TASK ITEM:
Word for word, set down every line of the entries below from the line with "Definition nodeA' : NetworkIdentityResponseDTO" to the line with "Definition user (federated", including both, and no other line.

[Collected data]
_ _ _ _ _ _ _

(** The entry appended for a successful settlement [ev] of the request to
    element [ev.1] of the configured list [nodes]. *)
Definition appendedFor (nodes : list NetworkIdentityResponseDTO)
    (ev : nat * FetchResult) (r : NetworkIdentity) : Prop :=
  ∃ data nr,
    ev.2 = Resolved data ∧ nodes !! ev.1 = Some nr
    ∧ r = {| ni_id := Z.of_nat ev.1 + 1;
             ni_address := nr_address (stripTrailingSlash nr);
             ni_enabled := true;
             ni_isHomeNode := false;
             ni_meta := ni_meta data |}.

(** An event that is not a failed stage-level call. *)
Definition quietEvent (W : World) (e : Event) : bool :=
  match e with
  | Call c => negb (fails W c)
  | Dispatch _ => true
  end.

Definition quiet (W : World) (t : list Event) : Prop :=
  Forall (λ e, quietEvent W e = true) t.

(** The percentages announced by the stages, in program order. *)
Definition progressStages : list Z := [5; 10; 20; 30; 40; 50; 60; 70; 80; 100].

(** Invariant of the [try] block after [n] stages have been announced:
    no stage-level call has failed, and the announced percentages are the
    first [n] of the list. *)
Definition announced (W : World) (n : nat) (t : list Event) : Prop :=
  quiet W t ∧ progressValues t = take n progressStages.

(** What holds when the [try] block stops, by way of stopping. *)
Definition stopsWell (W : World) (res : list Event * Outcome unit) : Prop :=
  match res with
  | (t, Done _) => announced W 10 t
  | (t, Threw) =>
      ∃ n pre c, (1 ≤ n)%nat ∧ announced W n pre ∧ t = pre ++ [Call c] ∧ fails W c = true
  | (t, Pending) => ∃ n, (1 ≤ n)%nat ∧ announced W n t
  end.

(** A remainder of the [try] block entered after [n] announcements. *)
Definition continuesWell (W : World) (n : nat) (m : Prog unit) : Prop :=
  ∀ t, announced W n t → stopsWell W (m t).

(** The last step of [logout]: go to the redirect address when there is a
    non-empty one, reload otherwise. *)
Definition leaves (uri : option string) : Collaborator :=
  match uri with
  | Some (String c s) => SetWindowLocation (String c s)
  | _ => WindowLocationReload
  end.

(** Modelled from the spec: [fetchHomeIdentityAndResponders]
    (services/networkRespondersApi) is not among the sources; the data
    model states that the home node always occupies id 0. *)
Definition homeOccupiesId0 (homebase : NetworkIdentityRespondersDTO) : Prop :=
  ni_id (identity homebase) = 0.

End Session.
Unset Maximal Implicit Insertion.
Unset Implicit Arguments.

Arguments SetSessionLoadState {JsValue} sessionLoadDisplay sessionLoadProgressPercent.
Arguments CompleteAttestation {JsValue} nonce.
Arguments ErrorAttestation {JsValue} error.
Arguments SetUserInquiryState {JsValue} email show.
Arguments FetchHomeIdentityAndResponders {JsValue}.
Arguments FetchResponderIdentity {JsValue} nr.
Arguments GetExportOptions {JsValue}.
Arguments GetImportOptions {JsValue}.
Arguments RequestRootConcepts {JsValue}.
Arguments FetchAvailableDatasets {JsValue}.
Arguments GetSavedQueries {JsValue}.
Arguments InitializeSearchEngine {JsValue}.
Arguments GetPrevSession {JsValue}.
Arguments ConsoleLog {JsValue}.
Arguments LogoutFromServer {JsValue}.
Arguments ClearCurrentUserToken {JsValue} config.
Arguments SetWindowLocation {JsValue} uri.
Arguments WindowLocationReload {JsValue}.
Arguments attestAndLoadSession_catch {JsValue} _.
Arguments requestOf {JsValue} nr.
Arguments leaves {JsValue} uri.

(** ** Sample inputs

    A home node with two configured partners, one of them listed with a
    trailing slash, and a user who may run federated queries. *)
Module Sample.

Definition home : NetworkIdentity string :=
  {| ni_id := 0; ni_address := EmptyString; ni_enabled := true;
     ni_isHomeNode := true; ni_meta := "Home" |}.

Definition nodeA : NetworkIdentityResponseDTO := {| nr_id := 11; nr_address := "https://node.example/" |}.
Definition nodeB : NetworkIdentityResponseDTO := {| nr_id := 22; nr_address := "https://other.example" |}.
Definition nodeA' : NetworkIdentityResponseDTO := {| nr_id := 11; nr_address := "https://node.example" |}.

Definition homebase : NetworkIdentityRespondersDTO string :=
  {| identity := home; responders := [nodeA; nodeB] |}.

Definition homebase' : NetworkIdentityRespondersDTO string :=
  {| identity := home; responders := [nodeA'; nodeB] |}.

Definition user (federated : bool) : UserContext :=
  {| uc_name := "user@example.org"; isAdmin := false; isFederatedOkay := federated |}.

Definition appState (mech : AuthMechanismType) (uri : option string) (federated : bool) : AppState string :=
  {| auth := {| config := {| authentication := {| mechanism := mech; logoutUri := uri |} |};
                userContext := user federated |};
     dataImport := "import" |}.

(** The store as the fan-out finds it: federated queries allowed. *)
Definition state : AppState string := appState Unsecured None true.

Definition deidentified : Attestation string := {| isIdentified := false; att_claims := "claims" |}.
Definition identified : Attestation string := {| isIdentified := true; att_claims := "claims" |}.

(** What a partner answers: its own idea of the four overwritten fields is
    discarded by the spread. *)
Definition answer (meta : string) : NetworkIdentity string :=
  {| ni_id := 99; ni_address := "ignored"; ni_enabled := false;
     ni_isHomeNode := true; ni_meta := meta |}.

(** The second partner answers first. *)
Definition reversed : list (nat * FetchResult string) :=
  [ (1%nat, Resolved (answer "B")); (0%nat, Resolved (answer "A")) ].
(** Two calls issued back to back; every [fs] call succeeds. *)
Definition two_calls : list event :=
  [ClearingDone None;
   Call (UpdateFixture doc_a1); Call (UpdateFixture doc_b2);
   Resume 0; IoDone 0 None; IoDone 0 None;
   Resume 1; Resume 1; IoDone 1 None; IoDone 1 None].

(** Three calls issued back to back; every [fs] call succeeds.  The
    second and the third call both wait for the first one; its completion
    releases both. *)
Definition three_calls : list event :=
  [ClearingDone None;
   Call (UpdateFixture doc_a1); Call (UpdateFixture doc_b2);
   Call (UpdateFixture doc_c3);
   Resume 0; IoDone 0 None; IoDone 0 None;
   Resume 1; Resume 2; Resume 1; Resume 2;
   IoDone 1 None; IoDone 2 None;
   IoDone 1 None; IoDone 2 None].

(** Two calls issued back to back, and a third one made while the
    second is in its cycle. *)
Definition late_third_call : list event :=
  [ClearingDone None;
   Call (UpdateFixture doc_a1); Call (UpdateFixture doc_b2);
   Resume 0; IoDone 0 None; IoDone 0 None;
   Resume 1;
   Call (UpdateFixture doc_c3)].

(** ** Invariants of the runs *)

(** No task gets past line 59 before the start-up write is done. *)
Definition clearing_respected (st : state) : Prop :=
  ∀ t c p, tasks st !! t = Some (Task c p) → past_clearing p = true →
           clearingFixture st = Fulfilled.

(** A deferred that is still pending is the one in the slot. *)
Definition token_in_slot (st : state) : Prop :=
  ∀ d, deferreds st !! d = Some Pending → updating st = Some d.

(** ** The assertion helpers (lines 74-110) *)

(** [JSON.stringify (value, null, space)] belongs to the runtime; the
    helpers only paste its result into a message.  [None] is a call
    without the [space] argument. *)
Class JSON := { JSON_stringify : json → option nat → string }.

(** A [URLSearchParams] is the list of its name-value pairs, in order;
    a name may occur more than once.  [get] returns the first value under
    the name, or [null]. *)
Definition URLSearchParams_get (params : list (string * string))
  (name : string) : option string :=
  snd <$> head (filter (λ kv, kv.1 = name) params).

_ _ _ _ _ _ _

ANSWER TO THIS PROBLEM:
Definition nodeA' : NetworkIdentityResponseDTO := {| nr_id := 11; nr_address := "https://node.example" |}.

Definition homebase : NetworkIdentityRespondersDTO string :=
  {| identity := home; responders := [nodeA; nodeB] |}.

Definition homebase' : NetworkIdentityRespondersDTO string :=
  {| identity := home; responders := [nodeA'; nodeB] |}.

Definition user (federated : bool) : UserContext :=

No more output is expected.